**Assigned task**
Select all lines in the records that include "object".
━━━━━━
(** * exceltograph: bar charts from spreadsheet tables

    A shallow embedding of [streamlit_app.py]: the column classification
    ([find_category_column]), the per-sheet chart loop
    ([render_sheet_to_pdf]) and the per-sheet exception boundary of the
    main loop, followed by the properties of the chart plan they produce.

    Modelling conventions.
    - A pandas column is a name with a [Series]; its dtype is either numeric
      (cells are numbers or NaN, the blank cell of a spreadsheet) or object
      (cells are given by their [str()] form).  Numbers are rationals:
      rounding of binary floating point is not modelled.
    - The frame's index is the default [RangeIndex] that [pd.read_excel]
      builds: row positions [0 .. nrows-1].
    - The [PdfPages] object is the list of pages saved so far.  Code that
      saves pages and may raise lives in a small state-and-exception monad,
      so that the pages saved before an exception stay in the document, as
      they do in the mutable Python object.
    - What matplotlib draws is recorded as the arguments it was called
      with (a [ChartSpec]).  Its refusals that a spreadsheet can trigger
      are exceptions raised where the call stands in the script: in
      [ax.bar] a category label that is NaN, error magnitudes that are
      text or negative; in [ax.set_ylim] a limit that is NaN; in
      [ax.legend] a column count of zero; in [plt.tight_layout] and
      [pdf.savefig] a text that cannot be laid out.
    - What lies outside the script and varies with its environment is a
      parameter [env] of the model: whether [astype(str)] leaves a blank
      cell blank (it does in recent pandas), and which texts matplotlib
      refuses to lay out (its mathtext parser).  Every theorem holds for
      every environment; the examples are run in [sample_env]. *)

From Stdlib Require Import List String Ascii Bool Arith Lia QArith DecimalString.
From Stdlib Require Import Lqa FinFun.
Import ListNotations.

Local Open Scope string_scope.
Local Open Scope list_scope.

(* ================================================================= *)
(** ** Data model *)

(** A numeric cell: [None] is NaN. *)
Definition num := option Q.

Inductive Series : Type :=
| NumSeries (cells : list num)
| ObjSeries (cells : list string).

Record DataFrame : Type := mkDataFrame {
  nrows : nat;
  frame : list (string * Series)
}.

Definition columns (df : DataFrame) : list string := map fst (frame df).

(** [df[c]]: the column called [c]. *)
Fixpoint lookup (c : string) (cols : list (string * Series)) : option Series :=
  match cols with
  | [] => None
  | (n, s) :: rest => if String.eqb c n then Some s else lookup c rest
  end.

Definition get_col (df : DataFrame) (c : string) : option Series :=
  lookup c (frame df).

(** [c in df.columns] *)
Definition has_col (df : DataFrame) (c : string) : bool :=
  existsb (String.eqb c) (columns df).

(** [pd.api.types.is_numeric_dtype(df[c])] *)
Definition is_numeric_dtype (s : Series) : bool :=
  match s with NumSeries _ => true | ObjSeries _ => false end.

Definition col_is_numeric (df : DataFrame) (c : string) : bool :=
  match get_col df c with
  | Some s => is_numeric_dtype s
  | None => false
  end.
━━━━━━
**Answer to the problem**
      (cells are numbers or NaN, the blank cell of a spreadsheet) or object
    - The [PdfPages] object is the list of pages saved so far.  Code that
      they do in the mutable Python object.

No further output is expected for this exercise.